Every year Oris releases a Hölstein Edition, named after the Swiss village where the company has made watches since 1904. It is the brand's chance to show what it would build with no commercial brief, and the 2026 edition, introduced on June 17, does something the line has not done before: it is the first watch in the redesigned Artelier collection, and the first to run a movement from the in-house Calibre 400 family.
The dial
At a glance it reads as a plain grey-dial dress watch. The detail is in the markers and the running seconds. The hour markers are wedge-shaped, tapering and polished to throw light, a shape Oris drew from indices it used in the 1960s. At six o'clock the small-seconds sits in a sunken sub-dial with a mirror finish, and the seconds hand running across it is red, the one piece of colour on the front of the watch. The hands and markers are otherwise rhodium, and the dial is a soft light grey that shifts with the light rather than staying flat.



The movement
Inside is the Calibre 401, part of the Calibre 400 series Oris launched in 2020 and has been rolling out across its collections since. It is a hand-finished automatic with twin barrels giving a five-day, 120-hour power reserve, strong anti-magnetic resistance, and a rated accuracy of minus three to plus five seconds a day, within chronometer tolerance. The series also carries Oris's ten-year warranty and a recommended ten-year service interval, which is the practical argument for the calibre: not just the long reserve, but how rarely the watch needs to come back. The 401 is the time-and-small-seconds layout in the family, the right configuration for a dress watch.
The caseback
The Hölstein Editions usually hide a detail on the back, and this year it is the Oris bear.

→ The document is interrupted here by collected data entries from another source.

(** 127.0.0.1 parses as itself; the digest of a password stands for any function of it
    with 56 bytes. *)
Lemma trojan_endToEnd_witness :
  let parse s := match s with [49] => Some [127; 0; 0; 1] | _ => None end in
  let sha s := take 56 (s ++ replicate 56 0) in
  settles (mkConn (SendTrojanRequestWithCmd parse sha [112] 1 [49] 443) (trojanHandleConn id (fun _ => false) (fun _ _ => true) None (sha [112])) [] [])
    (mkConn (End true true) (End (Relayed [127; 0; 0; 1] 443) true) [] []).
Proof.
  refine (trojan_endToEnd (fun s => match s with [49] => Some [127; 0; 0; 1] | _ => None end) id (fun s => take 56 (s ++ replicate 56 0))
    (fun _ => false) (fun _ _ => true) None _ _ [112] [112] 1 [49] 443 _).
  - intros host ip H. repeat case_match; simplify_eq. split; [repeat constructor; vm_compute; intuition discriminate|by left].
  - intros s. unfold len. rewrite length_take, length_app, length_replicate. lia.
  - repeat constructor; vm_compute; discriminate.
Defined.
(* ===== verification/TrojanUdp.v ===== *)
(** TrojanUdp: UDP through a Trojan connection, the packet connection of the dialer
    (src/dialer/trojan.go, trojanPacketConn) and the association of the server
    (src/server/trojan.go, TrojanServer.handleUDPAssociate).

    The deadlines of the reads are not modelled; the rule that routes a packet, the
    resolution of names and the dialling of a proxy are arguments. *)

From Stdlib Require Import ZArith Lia.
From stdpp Require Import base gmap list numbers relations.
From S2P Require Import Prelude IPPacket AddrCodec Handshake FifoSet.
Open Scope Z_scope.

(** ** Packets of the tunnel *)

Definition trojanPacket (addr : Z * list Z) (b : list Z) : list Z :=
  [fst addr] ++ snd addr ++ PutUint16 (len b) ++ [0x0d; 0x0a] ++ b.

Section Tunnel.
Variable ParseIP : list Z -> option (list Z).
Variable IPString : list Z -> list Z.
Variable SplitHostPort : list Z -> option (list Z * list Z).
Variable ResolveUDPAddr : list Z -> Z -> option NetAddr.

(** trojanPacketConn.WriteTo, [addr] in text form: the bytes written, or an error. *)
Definition WriteTo (closed : bool) (b addr : list Z) : option (list Z) :=
  if closed then None
  else match SplitHostPort addr with
       | None => None
       | Some (host, portStr) =>
           match EncodeTrojanAddr ParseIP host (atoi portStr) with
           | None => None
           | Some enc => Some (trojanPacket enc b)
           end
       end.

(** The packet the server writes for a reply. *)
Definition replyPacket (srcAddr : NetAddr) (data : list Z) : list Z :=
  trojanPacket (EncodeTrojanAddrFromNetAddr ParseIP SplitHostPort srcAddr) data.

(** One packet read from the tunnel; the server checks the line end, the dialer does not. *)
Definition readPacket {A} (check : bool) (fail : Proc A) (k : list Z -> Z -> list Z -> Proc A) : Proc A :=
  ReadFull 1 fail (fun atyp =>
    readAddr IPString (byte_at atyp 0) fail fail (fun dstAddr =>
      ReadFull 2 fail (fun portBuf =>
        ReadFull 2 fail (fun lengthBuf =>
          ReadFull 2 fail (fun crlf =>
            if check && (negb (byte_at crlf 0 =? 0x0d) || negb (byte_at crlf 1 =? 0x0a)) then fail
            else ReadFull (Uint16 lengthBuf) fail (fun payload => k dstAddr (Uint16 portBuf) payload)))))).

(** trojanPacketConn.ReadFrom with a buffer of [size] bytes; an address that does not
    resolve is the zero address. *)
Definition ReadFrom (closed : bool) (size : nat) : Proc (option (list Z * NetAddr)) :=
  if closed then End None true
  else readPacket false (End None true) (fun addrStr port payload =>
         End (Some (take size payload, default (UDPAddr [] 0) (ResolveUDPAddr addrStr port))) true).

(** The main loop of the server up to [n] packets: those it read. *)
Fixpoint receive (n : nat) (got : list (list Z * Z * list Z)) : Proc (list (list Z * Z * list Z)) :=
  match n with
  | O => End got true
  | S n => readPacket true (End got false) (fun dstAddr dstPort payload => receive n (got ++ [(dstAddr, dstPort, payload)]))
  end.

(** A client that sends packets, and a server that sends replies, one after another. *)
Fixpoint sendAll (ps : list (list Z * list Z)) : Proc unit :=
  match ps with
  | [] => End tt true
  | (b, addr) :: ps => match WriteTo false b addr with Some bs => Write bs (sendAll ps) | None => sendAll ps end
  end.

(** ** Round trips *)

Hypothesis ParseIP_wf : forall host ip, ParseIP host = Some ip -> wfIP ip.

Lemma readPacket_run {A B} (p : Proc A) check (fail : Proc B) k t port b l r : wfTarget t -> len b < 2 ^ 16 ->
  rtc step (mkConn p (readPacket check fail k) l (block t port ++ PutUint16 (len b) ++ [0x0d; 0x0a] ++ b ++ r))
    (mkConn p (k (hostText IPString t) (wrap 16 port) b) l r).
Proof.
  intros Ht Hb. unfold block. destruct (addrPart t) as [|atyp part] eqn:E; [by destruct t|]. rewrite <- !app_assoc. unfold readPacket.
  apply (run_readR _ _ _ _ [atyp]); [done|]. change (byte_at [atyp] 0) with atyp.
  etrans; [by apply (readAddr_run IPString _ t)|]. apply run_readR; [done|]. apply run_readR; [done|].
  apply run_readR; [done|]. change (negb (byte_at [13; 10] 0 =? 13)) with false. change (negb (byte_at [13; 10] 1 =? 10)) with false.
  rewrite andb_false_r. rewrite <- (app_nil_r (PutUint16 (len b))), Uint16_put, wrap_small by (pose proof (len_nonneg b); lia).
  apply run_readR; [done|]. rewrite <- (app_nil_r (PutUint16 port)), Uint16_put. apply rtc_refl.
Qed.

(** A packet the tunnel carries: its address names a host with an encoding, and its length
    fits. *)
Definition carried (p : list Z * list Z) : Prop :=
  exists host portStr, SplitHostPort (snd p) = Some (host, portStr) /\ Forall is_byte host /\ encodable ParseIP host = true /\
    len (fst p) < 2 ^ 16.

(** What the server reads of it. *)
Definition arrives (p : list Z * list Z) : list Z * Z * list Z :=
  let '(host, portStr) := default ([], []) (SplitHostPort (snd p)) in
  (hostText IPString (hostTarget ParseIP host), wrap 16 (atoi portStr), fst p).

Lemma packet_block host port b : encodable ParseIP host = true -> exists enc, EncodeTrojanAddr ParseIP host port = Some enc /\
  forall r, trojanPacket enc b ++ r = block (hostTarget ParseIP host) port ++ PutUint16 (len b) ++ [0x0d; 0x0a] ++ b ++ r.
Proof.
  intros He. destruct (trojan_encoded ParseIP ParseIP_wf host port He) as (atyp & part & -> & Ep). eexists. split; [done|].
  intros r. unfold trojanPacket, block. rewrite Ep. cbn [fst snd]. cbn [app]. rewrite <- !app_assoc. done.
Qed.

Lemma sendAll_run ps got : Forall carried ps ->
  rtc step (mkConn (sendAll ps) (receive (length ps) got) [] []) (mkConn (End tt true) (End (got ++ map arrives ps) true) [] []).
Proof.
  revert got. induction ps as [|[b addr] ps IH]; intros got Hc; [by rewrite app_nil_r|].
  apply Forall_cons_iff in Hc as [(host & portStr & Es & Hb & He & Hl) Hc]. cbn [fst snd] in *. cbn [sendAll length receive].
  unfold WriteTo. rewrite Es. destruct (packet_block host (atoi portStr) b He) as (enc & -> & Hp).
  apply run_writeL. rewrite app_nil_l, <- (app_nil_r (trojanPacket enc b)), Hp.
  etrans; [apply readPacket_run; [by apply hostTarget_wf|done]|]. etrans; [by apply IH|].
  assert (Ha : arrives (b, addr) = (hostText IPString (hostTarget ParseIP host), wrap 16 (atoi portStr), b)) by (unfold arrives; cbn [fst snd]; by rewrite Es).
  cbn [map]. rewrite Ha, <- app_assoc. apply rtc_refl.
Qed.

(** Packets through a Trojan UDP tunnel keep their boundaries and their order.  Those
    the dialer sends to hosts with an encoding, of up to 65535 bytes, arrive at the server
    as they were, each with the address in text form and its port, under every
    interleaving and with nothing left over; and a reply from an IP address gives the
    dialer its data (as much as fits the caller's buffer) and its source. *)
Theorem trojanUdp_roundtrip ps srcIP srcPort data size : Forall carried ps -> wfIP srcIP -> len data < 2 ^ 16 ->
  settles (mkConn (sendAll ps) (receive (length ps) []) [] []) (mkConn (End tt true) (End (map arrives ps) true) [] []) /\
  settles (mkConn (Write (replyPacket (UDPAddr srcIP srcPort) data) (End tt true)) (ReadFrom false size) [] [])
    (mkConn (End tt true) (End (Some (take size data, default (UDPAddr [] 0) (ResolveUDPAddr (IPString (canon srcIP)) (wrap 16 srcPort)))) true) [] []).
Proof.
  intros Hc Hip Hd. split; (apply settles_run; [|apply end_nf]); [by apply sendAll_run|]. apply run_writeL. rewrite app_nil_l.
  pose proof (EncodeTrojanAddrBytes_block srcIP srcPort Hip) as Hb. unfold replyPacket, trojanPacket. cbn [EncodeTrojanAddrFromNetAddr].
  destruct (EncodeTrojanAddrBytes srcIP srcPort) as [atyp bs]. cbn [fst snd].
  assert (E : [atyp] ++ bs ++ PutUint16 (len data) ++ [13; 10] ++ data = block (targetOf srcIP) srcPort ++ PutUint16 (len data) ++ [13; 10] ++ data ++ [])
    by (rewrite <- Hb, app_nil_r; done).
  rewrite E. etrans; [apply readPacket_run; [by apply targetOf_wf|done]|]. unfold targetOf, canon. destruct (To4 srcIP); apply rtc_refl.
Qed.
End Tunnel.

The brand's mascot is engraved at the centre of the sapphire caseback, surrounded by a surface Oris has laser-treated so that it behaves like a thin-film mirror: depending on the angle of the light, the rings and lettering shift through the spectrum, blue to green to gold. The inscription reads Hölstein Edition 2026, and each caseback is individually numbered out of 250. It is a quiet piece of theatre on a watch that is otherwise restrained.
Price and the read
The case is a multi-piece stainless steel construction, 39.5mm across, 11.10mm thick and 45.5mm lug to lug, on a brown suede strap. It is limited to 250 numbered pieces at EUR 3,800, the same in Swiss francs, and USD 4,600 in the United States. That is more than a standard steel Artelier, and the premium buys the limited run, the caseback and the calibre. For a buyer who wants the five-day Calibre 400 in a genuinely dressy, sub-40mm case rather than a diver or a bronze field watch, this is the cleanest expression Oris has put it in.